Autorité des marchés financiers
’
L (AMF) vient d’annoncer un
nouveau mécanisme de traitement des plaintes, résultat de ses
réflexions à la suite de la lecture des
mémoires déposés par les intervenants sur son projet initial. Les commentaires des intervenants semblent
avoir porté fruit pour de nombreux
éléments. Il est intéressant de constater qu’il y a de l’écoute à l’intérieur de
la nouvelle organisation. Précisons
d’emblée que la «mécanique» est plus
raffinée et que le processus est mieux
articulé.

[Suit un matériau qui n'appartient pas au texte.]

(** What the environment supplies to one [sendMessage]: two results of
    [generateId()] and two of [new Date()]. *)
Record TurnEnv := {
  userMessageId : jsstring;
  userTimestamp : Z;
  assistantMessageId : jsstring;
  assistantTimestamp : Z
}.


(** [msgs.slice(-n)] for [0 < n]. *)
Definition slice_last {A} (msgs : list A) (n : Z) : list A :=
  drop (length msgs - Z.to_nat n) msgs.

Definition trimMessages (maxMessages : Z) (msgs : list IMessage) : list IMessage :=
  if (maxMessages <=? 0) || (Z.of_nat (length msgs) <=? maxMessages) then msgs
  else slice_last msgs maxMessages.

(** [const updated = [...prev]; const lastMessage = updated[updated.length - 1];
    if (lastMessage && lastMessage.role === 'assistant') { ... }] *)
Definition update_last_assistant (f : IMessage -> IMessage) (prev : list IMessage)
  : list IMessage :=
  match last prev with
  | Some lastMessage =>
      match msg_role lastMessage with
      | assistant => removelast prev ++ [f lastMessage]
      | user => prev
      end
  | None => prev
  end.

Definition with_content (c : jsstring) (m : IMessage) : IMessage :=
  {| msg_id := msg_id m; msg_role := msg_role m; msg_content := c;
     msg_attachedFiles := msg_attachedFiles m;
     msg_contentSegments := msg_contentSegments m;
     msg_timestamp := msg_timestamp m |}.

Definition with_segments (segs : list IContentSegment) (m : IMessage) : IMessage :=
  {| msg_id := msg_id m; msg_role := msg_role m; msg_content := msg_content m;
     msg_attachedFiles := msg_attachedFiles m;
     msg_contentSegments := Some segs;
     msg_timestamp := msg_timestamp m |}.

(** The segments with the current text as their last text segment. *)
Definition put_text_segment (segments : list IContentSegment) (text : jsstring)
  : list IContentSegment :=
  match last segments with
  | Some (TextSegment _) => removelast segments ++ [TextSegment text]
  | _ => segments ++ [TextSegment text]
  end.

Definition handleStreamEvent (event : IStreamEvent) (h : ChatHook) : ChatHook :=
  match ev_type event with
  | llm_token | tool_content =>
      if truthy_opt (ev_content event) then
        let contentToAdd := default [] (ev_content event) in
        let accumulated := accumulatedContentRef h ++ contentToAdd in
        let current := currentTextSegmentRef h ++ contentToAdd in
        let segments := put_text_segment (contentSegmentsRef h) current in
        {| messages :=
             update_last_assistant (with_segments segments)
               (update_last_assistant (with_content accumulated) (messages h));
           isStreaming := isStreaming h;
           uploadedPdfs := uploadedPdfs h;
           accumulatedContentRef := accumulated;
           contentSegmentsRef := segments;
           currentTextSegmentRef := current;
           abortControllerRef := abortControllerRef h;
           aborted := aborted h;
           controllers := controllers h |}
      else h
  | tool_start | tool_end => h
  | error => h
  end.
(** * Real-estate listing API: request-to-query translation and response shaping

    A shallow embedding of [main.py] and [schemas.py]: the Pydantic schemas
    with their field constraints, the construction of the MongoDB filter in
    [search_properties], the renaming of [_id] to [id] in every listing, the
    seeding of the sample properties and the three creation routes.

    Conventions.
    - Python [str] is [string], the UTF-8 bytes of the text; [int] is [Z];
      [float] is [Q] (the code only stores and compares floats, and every
      finite double is a rational).
    - Python dicts used as maps (documents, filters, operator documents) are
      [gmap string _].
    - The route handlers thread the database handle explicitly and return an
      HTTP response. *)

From Stdlib Require Import ZArith QArith Ascii String List Lia.
From stdpp Require Import base option list strings gmap fin_maps.

Local Open Scope string_scope.
Local Open Scope Z_scope.

(** ** Python values *)

(** Numbers as Python and BSON have them: [int] and [float]. *)
Inductive num :=
  | NInt (z : Z)
  | NFloat (q : Q).

Definition num_val (n : num) : Q :=
  match n with
  | NInt z => inject_Z z
  | NFloat q => q
  end.

(** The values a stored document holds. *)
Inductive value :=
  | VNull
  | VStr (s : string)
  | VInt (z : Z)
  | VFloat (q : Q)
  | VStrs (l : list string)
  | VOid (o : N).

(** A document: a Python dict from field names to values. *)
Abbreviation doc := (gmap string value).

(** Truthiness of an [Optional[str]]: [None] and the empty string are falsy. *)
Definition truthy (s : option string) : bool :=
  match s with
  | Some (String _ _) => true
  | _ => false
  end.

(** ** Case-insensitive regular-expression search

    The filters of [search_properties] use the store's [$regex] operator with
    the request text as the pattern.  The engine is the store's; this model
    covers the patterns made of ordinary characters and the wildcard [.], and
    treats every pattern that uses another metacharacter as one it cannot
    run (see [regex_compile]), although the store runs many of them: what is
    stated about the documents a pattern finds is stated for the patterns
    covered here. *)

Definition is_meta (c : ascii) : bool :=
  existsb (Ascii.eqb c)
    (list_ascii_of_string "\^$.|?*+()[]{}").

Inductive atom :=
  | Lit (c : ascii)
  | AnyChar.

Fixpoint regex_compile (p : string) : option (list atom) :=
  match p with
  | EmptyString => Some []
  | String c p' =>
      if Ascii.eqb c "." then cons AnyChar <$> regex_compile p'
      else if is_meta c then None
      else cons (Lit c) <$> regex_compile p'
  end.

(** ASCII case folding, as option [i] does. *)
Definition to_lower (c : ascii) : ascii :=
  let n := N_of_ascii c in
  if ((65 <=? n) && (n <=? 90))%N then ascii_of_N (n + 32) else c.

Fixpoint lower (s : string) : string :=
  match s with
  | EmptyString => EmptyString
  | String c s' => String (to_lower c) (lower s')
  end.

(** Does option string [o] ask for case-insensitive matching? *)
Definition has_option_i (o : string) : bool :=
  existsb (Ascii.eqb "i") (list_ascii_of_string o).

Definition newline : ascii := "010".

Definition atom_match (ci : bool) (a : atom) (c : ascii) : bool :=
  match a with
  | Lit x => if ci then Ascii.eqb (to_lower x) (to_lower c) else Ascii.eqb x c
  | AnyChar => negb (Ascii.eqb c newline)
  end.

(** The atoms match a prefix of [s]. *)
Fixpoint match_here (ci : bool) (atoms : list atom) (s : string) : bool :=
  match atoms, s with
  | [], _ => true
  | a :: atoms', String c s' => atom_match ci a c && match_here ci atoms' s'
  | _ :: _, EmptyString => false
  end.

(** The atoms match somewhere in [s] (an unanchored search). *)
Fixpoint match_anywhere (ci : bool) (atoms : list atom) (s : string) : bool :=
  match_here ci atoms s ||
  match s with
  | EmptyString => false
  | String _ s' => match_anywhere ci atoms s'
  end.

Definition regex_search (options pattern subject : string) : bool :=
  match regex_compile pattern with
  | Some atoms => match_anywhere (has_option_i options) atoms subject
  | None => false
  end.

(** A text without metacharacters: as a pattern it stands for itself. *)
Definition plain (p : string) : bool :=
  forallb (fun c => negb (is_meta c)) (list_ascii_of_string p).

(** ** Store filters

    The filter documents [search_properties] builds, with the store's
    reading of them.  A filter is a dict; all its entries must hold. *)

(** The condition a filter puts on one field. *)
Inductive cond :=
  | Regex (pattern options : string)   (* {"$regex": pattern, "$options": options} *)
  | ElemMatch (c : cond)               (* {"$elemMatch": c} *)
  | Cmp (ops : gmap string num).       (* {"$gte": a, "$lte": b}, either key optional *)

(** An entry of the top-level filter dict. *)
Inductive clause :=
  | Field (c : cond)                      (* field: condition *)
  | Or (alts : list (gmap string cond)).  (* "$or": [{field: condition}, ...] *)

Abbreviation filter := (gmap string clause).

Definition value_num (v : value) : option Q :=
  match v with
  | VInt z => Some (inject_Z z)
  | VFloat q => Some q
  | _ => None
  end.

(** One comparison operator against a field value; numbers compare by
    value across [int] and [float], anything else does not match. *)
Definition cmp_holds (op : string) (bound : num) (v : value) : bool :=
  match value_num v with
  | Some x =>
      if String.eqb op "$gte" then Qle_bool (num_val bound) x
      else if String.eqb op "$lte" then Qle_bool x (num_val bound)
      else false
  | None => false
  end.

(** The operators of an operator document all hold of [x]. *)
Definition ops_hold (ops : gmap string num) (x : value) : bool :=
  bool_decide (map_Forall (fun op b => cmp_holds op b x = true) ops).

(** [v] is the field's value in the document, [None] when it is missing.
    An operator document without operators is an equality test against the
    empty document, which no value of [value] passes. *)
Fixpoint cond_holds (c : cond) (v : option value) : bool :=
  match c with
  | Regex p o =>
      match v with
      | Some (VStr s) => regex_search o p s
      | Some (VStrs l) => existsb (regex_search o p) l
      | _ => false
      end
  | ElemMatch c' =>
      match v with
      | Some (VStrs l) => existsb (fun s => cond_holds c' (Some (VStr s))) l
      | _ => false
      end
  | Cmp ops =>
      match v with
      | Some x =>
          negb (bool_decide (ops = ∅)) && ops_hold ops x
      | None => false
      end
  end.

Definition fields_hold (m : gmap string cond) (d : doc) : bool :=
  bool_decide (map_Forall (fun k c => cond_holds c (d !! k) = true) m).

Definition clause_holds (k : string) (cl : clause) (d : doc) : bool :=
  match cl with
  | Field c => cond_holds c (d !! k)
  | Or alts => existsb (fun m => fields_hold m d) alts
  end.

(** The document passes the filter: every entry holds (logical AND). *)
Definition matches (filt : filter) (d : doc) : bool :=
  bool_decide (map_Forall (fun k cl => clause_holds k cl d = true) filt).
(** What stands behind a login that [authenticate_user] returns. *)
Lemma authenticate_user_inv cfg utcnow db username password login :
  authenticate_user cfg utcnow db username password = Return login ->
  exists user,
    first (fun u => str_eqb (User.username u) username
                    || str_eqb (User.email u) username) (users db)
    = Some user
    /\ User.is_active user = true
    /\ pwd_verify password (User.hashed_password user) = Return true
    /\ jwt_encode
         (<[ "exp" := VDateTime
               (plus_minutes utcnow (config.access_token_expire_minutes cfg)) ]>
            {[ "sub" := VStr (User.username user);
               "user_id" := VInt (User.id user) ]})
         (config.secret_key cfg) (config.algorithm cfg)
       = Return (access_token login)
    /\ token_type login = "bearer"
    /\ expires_in login = config.access_token_expire_minutes cfg * 60
    /\ login_id login = User.id user
    /\ login_username login = User.username user
    /\ login_email login = User.email user
    /\ login_plan_type login = User.plan_type user.
Proof.
  unfold authenticate_user.
  destruct (first _ (users db)) as [user|] eqn:Hfind; [|discriminate].
  destruct (User.is_active user) eqn:Hact; cbn [negb]; [|discriminate].
  unfold verify_password.
  destruct (pwd_verify password _) as [[]|] eqn:Hpw; cbn [negb];
    try discriminate.
  unfold create_access_token.
  replace (if config.access_token_expire_minutes cfg =? 0
           then plus_minutes utcnow (config.access_token_expire_minutes cfg)
           else plus_minutes utcnow (config.access_token_expire_minutes cfg))
    with (plus_minutes utcnow (config.access_token_expire_minutes cfg))
    by (destruct (_ =? 0); reflexivity).
  destruct (jwt_encode _ _ _) as [token|e] eqn:Henc; cbn; [|discriminate].
  intros [= <-]. exists user. cbn. auto 12.
Qed.

(** X12.  [authenticate_user] returns a login only for an account of
    the store that the given name matches as user name or as e-mail
    address, that is active, and whose stored hash the password library
    accepts for the given password.  Every failure is one of three
    [ValueError]s.  An unknown name and a wrong password give the same
    one: a name that matches no account raises the error of a wrong
    name or password, and so does a password that the library does not
    accept for the active account the query finds; an account that is
    not active raises the error of a disabled account. *)
Theorem authenticate_user_answers cfg utcnow db username password :
  match authenticate_user cfg utcnow db username password with
  | Return login =>
      exists user,
        In user (users db)
        /\ (User.username user = username \/ User.email user = username)
        /\ User.is_active user = true
        /\ pwd_verify password (User.hashed_password user) = Return true
        /\ login_id login = User.id user
        /\ login_username login = User.username user
        /\ token_type login = "bearer"
        /\ expires_in login = config.access_token_expire_minutes cfg * 60
  | Raise e =>
      e = ValueError "用户名或密码错误"
      \/ e = ValueError "账户已被禁用"
      \/ e = ValueError "令牌创建失败"
  end
  /\ ((forall u, In u (users db) ->
         User.username u <> username /\ User.email u <> username) ->
      authenticate_user cfg utcnow db username password
      = Raise (ValueError "用户名或密码错误"))
  /\ (forall user,
        first (fun u => str_eqb (User.username u) username
                        || str_eqb (User.email u) username) (users db)
        = Some user ->
        (User.is_active user = false ->
         authenticate_user cfg utcnow db username password
         = Raise (ValueError "账户已被禁用"))
        /\ (User.is_active user = true ->
            verify_password password (User.hashed_password user) = false ->
            authenticate_user cfg utcnow db username password
            = Raise (ValueError "用户名或密码错误"))).
Proof.
  split; [|split].
  2:{ intros Hnone. unfold authenticate_user.
      destruct (first _ (users db)) as [user|] eqn:Hfind; [|reflexivity].
      exfalso. apply first_some_in in Hfind as [Hin Hmatch].
      destruct (Hnone user Hin) as [Hn He]. unfold str_eqb in Hmatch.
      apply orb_true_iff in Hmatch as [Hm|Hm];
        apply bool_decide_eq_true_1 in Hm; contradiction. }
  2:{ intros user Hfind. split.
      - intros Hact. unfold authenticate_user. rewrite Hfind, Hact.
        reflexivity.
      - intros Hact Hpw. unfold authenticate_user.
        rewrite Hfind, Hact, Hpw. reflexivity. }
  destruct (authenticate_user cfg utcnow db username password)
    as [login|e] eqn:Hrun.
  - apply authenticate_user_inv in Hrun
      as (user & Hfind & Hact & Hpw & _ & Htt & Hexp & Hid & Hname & _).
    apply first_some_in in Hfind as [Hin Hmatch]. exists user.
    split; [exact Hin|]. split; [|auto 8].
    unfold str_eqb in Hmatch. apply orb_true_iff in Hmatch as [Hm|Hm];
      apply bool_decide_eq_true_1 in Hm; auto.
  - revert Hrun. unfold authenticate_user.
    destruct (first _ (users db)) as [user|]; [|intros [= <-]; auto].
    destruct (User.is_active user); cbn [negb]; [|intros [= <-]; auto].
    destruct (verify_password password _); cbn [negb];
      [|intros [= <-]; auto].
    unfold create_access_token.
    destruct (jwt_encode _ _ _) as [token|e']; cbn; [discriminate|].
    intros [= <-]. auto.
Qed.

(** X13.  The token of a login leads back to the account that logged
    in.  When the decoder reads back the subject the encoder was given
    and user names are unique, [get_current_user] on the access token
    that [authenticate_user] issued returns the user of that login. *)
Theorem login_token_identifies_user cfg utcnow db username password login :
  (forall claims token,
     jwt_encode claims (config.secret_key cfg) (config.algorithm cfg)
     = Return token ->
     exists payload,
       jwt_decode token (config.secret_key cfg) (config.algorithm cfg)
       = Return payload
       /\ payload !! "sub" = claims !! "sub") ->
  List.NoDup (map User.username (users db)) ->
  authenticate_user cfg utcnow db username password = Return login ->
  exists u,
    get_current_user cfg db (access_token login) = Return u
    /\ User.id u = login_id login
    /\ User.username u = login_username login.
Proof.
  intros Hcodec Hnd Hrun.
  apply authenticate_user_inv in Hrun
    as (user & Hfind & Hact & _ & Henc & _ & _ & Hid & Hname & _).
  apply Hcodec in Henc as (payload & Hdec & Hsub).
  rewrite lookup_insert_ne, lookup_insert_eq in Hsub by discriminate.
  apply first_some_in in Hfind as [Hin _].
  exists user. split; [|auto].
  unfold get_current_user.
  rewrite (verify_token_subject _ _ _ _ Hdec Hsub)
    by discriminate.
  cbn. rewrite Hsub. cbn.
  rewrite (first_by_name User.username _ user Hnd Hin), Hact. reflexivity.
Qed.

(** X14.  A deactivated account is locked out at once.  With unique
    keys, after [deactivate_user] on the user a token stands for, the
    same token is refused with the 403 of a disabled account. *)
Theorem deactivated_user_token_refused cfg db token u :
  List.NoDup (map User.id (users db)) ->
  get_current_user cfg db token = Return u ->
  exists db',
    deactivate_user db (User.id u) = (db', Return true)
    /\ get_current_user cfg db' token
       = Raise (HTTPException 403 "用户账户已被禁用").
Proof.
  intros Hnd Hrun.
  apply get_current_user_inv in Hrun
    as (payload & Hdec & Hsub & Hfind & Hact).
  pose proof Hfind as Hin. apply first_some_in in Hin as [Hin Hname].
  unfold deactivate_user.
  rewrite (first_by_key User.id _ u Hnd Hin).
  eexists. split; [reflexivity|].
  unfold get_current_user.
  rewrite (verify_token_subject _ _ _ _ Hdec Hsub)
    by discriminate.
  cbn. rewrite Hsub. cbn.
  pose proof (first_update_row_matching User.id _ _ u
                (User.set_is_active false u) Hfind Hname eq_refl) as Hf.
  unfold first in Hf. rewrite Hf. reflexivity.
Qed.
(** * x-ray-crawler: the crawl scheduler of [lib/index.js]

    A shallow embedding of the crawler's orchestration code and the
    properties of its in-flight counter, its cumulative limit, its fetch
    cycle and its candidate filter.

    JavaScript callbacks that the crawler receives from its user (hooks,
    driver, discovery function, throttle and delay generators) are functions
    that thread a user world [W]; asynchronous execution (timers, driver
    completions, job timeouts) is a labelled step function on the state of
    one run.  Hooks, drivers and generators are taken to return; a discovery
    function may throw, and so may the url parser of the host, and an
    exception that nothing catches ends the handler it happens in: the step
    has no result.  The order in which
    timers fire and drivers answer is left open, so what is proved of every
    run holds for every timing. *)

From Stdlib Require Import ZArith List String Ascii Bool Lia PeanoNat.
Import ListNotations.
Local Open Scope string_scope.
Local Open Scope Z_scope.

Set Implicit Arguments.

(** ** JavaScript values *)

Module JS.

(** The values that flow through the crawler.  Numbers are integers (the
    crawler only counts); [Obj] is an object known by its reference, [Err]
    an [Error] object, [Fn] a function object known by its name. *)
Inductive value : Type :=
| Undefined
| Null
| Bool (b : bool)
| Num (n : Z)
| Str (s : string)
| Arr (items : list value)
| Obj (ref : nat)
| Err (message : string)
| Fn (name : string).
(** X21. Without a usable master plan - the file is missing, cannot be read
    or parsed, or parses to nothing - runOrchestration returns normally
    having done nothing but log: no branch is checked out, no state is
    derived and no workflow starts. *)
Theorem runOrchestration_without_plan_only_logs
    (fuel : nat) (we : WorkEnv) (ctx : ProjectContext) (h : History) :
  wExists we h (masterFile ctx) = false
  ∨ (∃ e, wReadPlan we h (masterFile ctx) = Throw e)
  ∨ wReadPlan we h (masterFile ctx) = Ok None →
  ∃ logs, runOrchestration fuel we ctx h = (Ok (Some tt), h ++ logs)
          ∧ Forall (fun e => isLogEvent e = true) logs.
Proof.
  intros Hno. unfold runOrchestration, bind at 1.
  destruct (loadMasterPlan_run we ctx h) as (loaded & logs & -> & Hlogs & Hsome).
  destruct loaded as [master|].
  { destruct (Hsome master eq_refl) as (_ & Hex & Hread).
    destruct Hno as [Hno|[[e Hno]|Hno]]; congruence. }
  unfold bind. rewrite !note_run. unfold ret.
  eexists. split; [by rewrite <- !app_assoc|].
  apply Forall_app. split; [done|by repeat constructor].
Qed.

Lemma runOrchestration_without_plan_only_logs_witness :
  ∃ logs, runOrchestration 5 failedAgentWork exampleCtx [] = (Ok (Some tt), [] ++ logs)
          ∧ Forall (fun e => isLogEvent e = true) logs.
Proof.
  apply (runOrchestration_without_plan_only_logs 5 failedAgentWork exampleCtx []).
  left. reflexivity.
Defined.


Lemma deriveAllStates_returns w master ctx :
  ∃ states, deriveAllStates w master ctx = Ok states.
Proof.
  unfold deriveAllStates. induction (prps master) as [|prp l IH]; simpl.
  - by exists [].
  - destruct (derivePRPState_returns w prp ctx) as (st & -> & _).
    destruct IH as (sts & ->). by exists (st :: sts).
Qed.

(** Every pass of deriveAllStates: it never fails, returns the states of
    deriveAllStates, and does nothing but query and log; every item has its
    branch listing and its status line. *)
Lemma deriveStatesLogged_run w ctx (l : list MasterPRP.t) h :
  ∃ states steps,
    deriveStatesLogged w ctx l h = (Ok states, h ++ steps)
    ∧ deriveStates w ctx l = Ok states
    ∧ Forall (fun e => isDerivationStep e = true) steps
    ∧ ∀ prp, prp ∈ l →
        (Did (Exec (GitBranchListRemote
                      ("origin/" +:+ branchPrefix (MasterPRP.id prp) +:+ "*"))) ∈ steps)
        ∧ ∃ st, st ∈ states
                ∧ Did (Log "info" (MasterPRP.id prp +:+ ": " +:+ statusLine st)) ∈ steps.
Proof.
  revert h. induction l as [|prp l IH]; intros h.
  - exists [], []. rewrite app_nil_r. split_and!; [done|done|constructor|].
    intros prp Hin. by apply elem_of_nil in Hin.
  - cbn [deriveStatesLogged deriveStates].
    destruct (derivePRPState_returns w prp ctx) as (st & Hst & _).
    unfold bind at 1, lift. rewrite Hst.
    unfold bind at 1, modify. unfold bind at 1. rewrite note_run.
    unfold bind at 1.
    match goal with
    | |- context [deriveStatesLogged w ctx l ?h1] =>
        destruct (IH h1) as (states & steps & -> & Hpure & Hsteps & Hitems)
    end.
    rewrite Hpure. unfold ret.
    exists (st :: states),
           (derivationQueries w prp
            ++ [Did (Log "info" (MasterPRP.id prp +:+ ": " +:+ statusLine st))]
            ++ steps).
    split_and!.
    + by rewrite <- !app_assoc.
    + done.
    + apply Forall_app. split; [|apply Forall_app; split; [by repeat constructor|done]].
      unfold derivationQueries.
      apply Forall_app. split; [by repeat constructor|]. apply Forall_app. split.
      * destruct (listedBranch w prp) as [b|]; [|constructor].
        destruct (JS.truthy b); by repeat constructor.
      * destruct (JS.falsyNum _); by repeat constructor.
    + intros prp' [-> | Hin]%elem_of_cons.
      * split.
        -- unfold derivationQueries. rewrite !elem_of_app, elem_of_cons. tauto.
        -- exists st. split; [left|]. rewrite !elem_of_app, elem_of_cons. tauto.
      * destruct (Hitems prp' Hin) as (Hlist & st' & Hst' & Hline). split.
        -- rewrite !elem_of_app. tauto.
        -- exists st'. split; [by right|]. rewrite !elem_of_app. tauto.
Qed.
Lemma getitem_builds_sample_witness :
  NoDup [DATA; AFFINE; "type"; "path"; "stem"] ∧
  ImagesDataset_init [subject1] None true = Ok dataset1 ∧
  (- Z.of_nat (length [subject1]) ≤ 0 < Z.of_nat (length [subject1]))%Z ∧
  [subject1] !! Z.to_nat (0 `mod` Z.of_nat (length [subject1])) = Some subject1 ∧
  ∃ sample w',
    ImagesDataset_getitem dataset1 0 world0 = (Ok sample, w') ∧
    dict_keys sample = ["t1"; "seg"].
Proof.
  assert (NoDup [DATA; AFFINE; "type"; "path"; "stem"]) as Hkeys
    by by_computation.
  assert (ImagesDataset_init [subject1] None true = Ok dataset1) as Hinit
    by reflexivity.
  assert (- Z.of_nat (length [subject1]) ≤ 0 < Z.of_nat (length [subject1]))%Z
    as Hvalid by (cbn; lia).
  split; [done|]. split; [done|]. split; [done|]. split; [done|].
  destruct (getitem_builds_sample [subject1] None true dataset1 0 subject1
              world0 Hkeys Hinit Hvalid eq_refl)
    as (imgs & sample & w' & Himgs & _ & Hk & _ & _ & Hrun).
  exists sample, w'. split; [done|]. rewrite Hk.
  assert (imgs = [t1; seg]) as ->; [|done].
  unfold subject1 in Himgs.
  destruct imgs as [|i1 [|i2 [|]]]; try done. by injection Himgs as <- <-.
Defined.
(** C1, amended: for every list of names, every outcome of the submitted
    calls and every order of completion, [bulk_resolve] returns a
    dictionary whose keys are the input names, each once; the list of a
    name is what one of the calls for it returned, the empty list if that
    call raised.  When the names are pairwise distinct (as those [main]
    passes) there are exactly as many entries as names, and the entry of
    [names[i]] is the result of call [i], empty when it raised. *)
Theorem bulk_resolve_entries
        (names : list str) (run : nat -> outcome (list str))
        (completed : list nat) :
  all_completed names completed ->
  let res := bulk_resolve names run completed in
  List.NoDup (keys res)
  /\ (forall n, In n (keys res) <-> In n names)
  /\ (forall n, In n names ->
        exists i, nth_error names i = Some n /\ get res n = Some (or_empty (run i)))
  /\ (List.NoDup names ->
        length res = length names
        /\ forall i n, nth_error names i = Some n ->
             get res n = Some (or_empty (run i))
             /\ (run i = Raised -> get res n = Some [])).
Proof.
  unfold all_completed. intros Hperm. cbv zeta.
  assert (Hin : forall i n, nth_error names i = Some n -> In i completed).
  { intros i n Hi. apply (Permutation_in _ (Permutation_sym Hperm)).
    apply in_seq. assert (i < length names)%nat; [|lia].
    apply nth_error_Some. congruence. }
  assert (Hkeys : forall n, In n (keys (bulk_resolve names run completed))
                            <-> In n names).
  { intros n. rewrite bulk_keys. split.
    - intros (i & _ & Hi). eapply nth_error_In, Hi.
    - intros Hn. apply In_nth_error in Hn. destruct Hn as [i Hi]. eauto. }
  assert (Hval : forall n, In n names ->
            exists i, nth_error names i = Some n
                      /\ get (bulk_resolve names run completed) n
                         = Some (or_empty (run i))).
  { intros n Hn. destruct (bulk_value names run completed n) as (i & _ & Hi & Hget).
    - apply (proj1 (bulk_keys names run completed n)), (proj2 (Hkeys n)), Hn.
    - eauto. }
  split; [apply bulk_keys_NoDup|]. split; [exact Hkeys|]. split; [exact Hval|].
  intros Hnd. split.
  - rewrite <- (length_map fst). change (map fst ?d) with (keys d).
    apply Permutation_length, Permutation.NoDup_Permutation.
    + apply bulk_keys_NoDup.
    + exact Hnd.
    + exact Hkeys.
  - intros i n Hi.
    assert (Hget : get (bulk_resolve names run completed) n
                   = Some (or_empty (run i))).
    { destruct (Hval n (nth_error_In _ _ Hi)) as (j & Hj & Hget).
      assert (j = i) as ->; [|exact Hget].
      apply (proj1 (NoDup_nth_error names) Hnd).
      - apply nth_error_Some. congruence.
      - congruence. }
    split; [exact Hget|]. intros E. rewrite Hget, E. reflexivity.
Qed.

Pensons notamment au délai
d’envoi de l’accusé de réception qui a
été prolongé, à la catégorisation des
plaintes (1er et 2 e niveau) et à l’abandon de la notion de plainte verbale.
Cependant, certains éléments
apparaissent encore difficilement
compatibles avec une saine gestion
du traitement des plaintes.
Poursuites judiciaires et plaintes
Notre inquiétude est centrée sur le fait
que le cabinet doit traiter toute poursuite judiciaire comme une plainte,
alors qu’une plainte et une poursuite
judiciaire demeurent, à notre avis,
deux choses distinctes. Si le client choisit de poursuivre le représentant et son
cabinet, nous ne voyons pas comment
ce dernier pourra, sans préjudice, arriver à orchestrer le tout et demeurer
cohérent dans le processus. Il est illogique de procéder ainsi. Les deux processus devraient être «étanches».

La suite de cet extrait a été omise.